- [Your goal]: Please retype, unchanged, each line from the top of the material below through the line where "Definition to_size_t (z" appears.

- [Material shown]:
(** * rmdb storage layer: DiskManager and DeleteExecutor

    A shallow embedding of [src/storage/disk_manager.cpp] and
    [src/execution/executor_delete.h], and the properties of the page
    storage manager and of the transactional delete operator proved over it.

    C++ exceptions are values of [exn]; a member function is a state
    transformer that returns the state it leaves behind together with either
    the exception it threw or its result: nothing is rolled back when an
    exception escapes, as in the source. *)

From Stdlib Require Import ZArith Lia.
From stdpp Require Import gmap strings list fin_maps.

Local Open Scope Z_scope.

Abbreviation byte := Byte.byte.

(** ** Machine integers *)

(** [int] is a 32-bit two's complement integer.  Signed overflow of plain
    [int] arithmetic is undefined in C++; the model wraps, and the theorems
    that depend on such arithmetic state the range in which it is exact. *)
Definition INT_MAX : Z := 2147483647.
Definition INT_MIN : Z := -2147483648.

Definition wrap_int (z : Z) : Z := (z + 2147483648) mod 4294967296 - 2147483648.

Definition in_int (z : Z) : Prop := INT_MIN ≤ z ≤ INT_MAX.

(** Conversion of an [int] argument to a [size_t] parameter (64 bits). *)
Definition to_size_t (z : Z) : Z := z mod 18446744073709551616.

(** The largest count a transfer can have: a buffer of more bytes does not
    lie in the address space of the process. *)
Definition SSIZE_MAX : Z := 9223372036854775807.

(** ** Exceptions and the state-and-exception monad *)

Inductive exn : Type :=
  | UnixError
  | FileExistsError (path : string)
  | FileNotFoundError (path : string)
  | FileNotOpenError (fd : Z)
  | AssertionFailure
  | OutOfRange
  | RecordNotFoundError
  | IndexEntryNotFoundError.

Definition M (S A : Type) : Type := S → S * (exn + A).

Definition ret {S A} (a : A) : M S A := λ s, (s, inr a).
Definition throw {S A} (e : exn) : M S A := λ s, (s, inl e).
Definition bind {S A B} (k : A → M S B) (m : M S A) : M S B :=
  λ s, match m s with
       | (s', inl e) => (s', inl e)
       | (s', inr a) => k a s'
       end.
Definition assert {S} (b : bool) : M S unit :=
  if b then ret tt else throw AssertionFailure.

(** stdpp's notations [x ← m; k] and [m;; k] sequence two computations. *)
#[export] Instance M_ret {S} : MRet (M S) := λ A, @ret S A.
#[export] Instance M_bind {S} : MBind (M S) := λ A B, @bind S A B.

- [The completed task]:
(** * rmdb storage layer: DiskManager and DeleteExecutor

    A shallow embedding of [src/storage/disk_manager.cpp] and
    [src/execution/executor_delete.h], and the properties of the page
    storage manager and of the transactional delete operator proved over it.

    C++ exceptions are values of [exn]; a member function is a state
    transformer that returns the state it leaves behind together with either
    the exception it threw or its result: nothing is rolled back when an
    exception escapes, as in the source. *)

From Stdlib Require Import ZArith Lia.
From stdpp Require Import gmap strings list fin_maps.

Local Open Scope Z_scope.

Abbreviation byte := Byte.byte.

(** ** Machine integers *)

(** [int] is a 32-bit two's complement integer.  Signed overflow of plain
    [int] arithmetic is undefined in C++; the model wraps, and the theorems
    that depend on such arithmetic state the range in which it is exact. *)
Definition INT_MAX : Z := 2147483647.
Definition INT_MIN : Z := -2147483648.

Definition wrap_int (z : Z) : Z := (z + 2147483648) mod 4294967296 - 2147483648.

Definition in_int (z : Z) : Prop := INT_MIN ≤ z ≤ INT_MAX.

(** Conversion of an [int] argument to a [size_t] parameter (64 bits). *)
Definition to_size_t (z : Z) : Z := z mod 18446744073709551616.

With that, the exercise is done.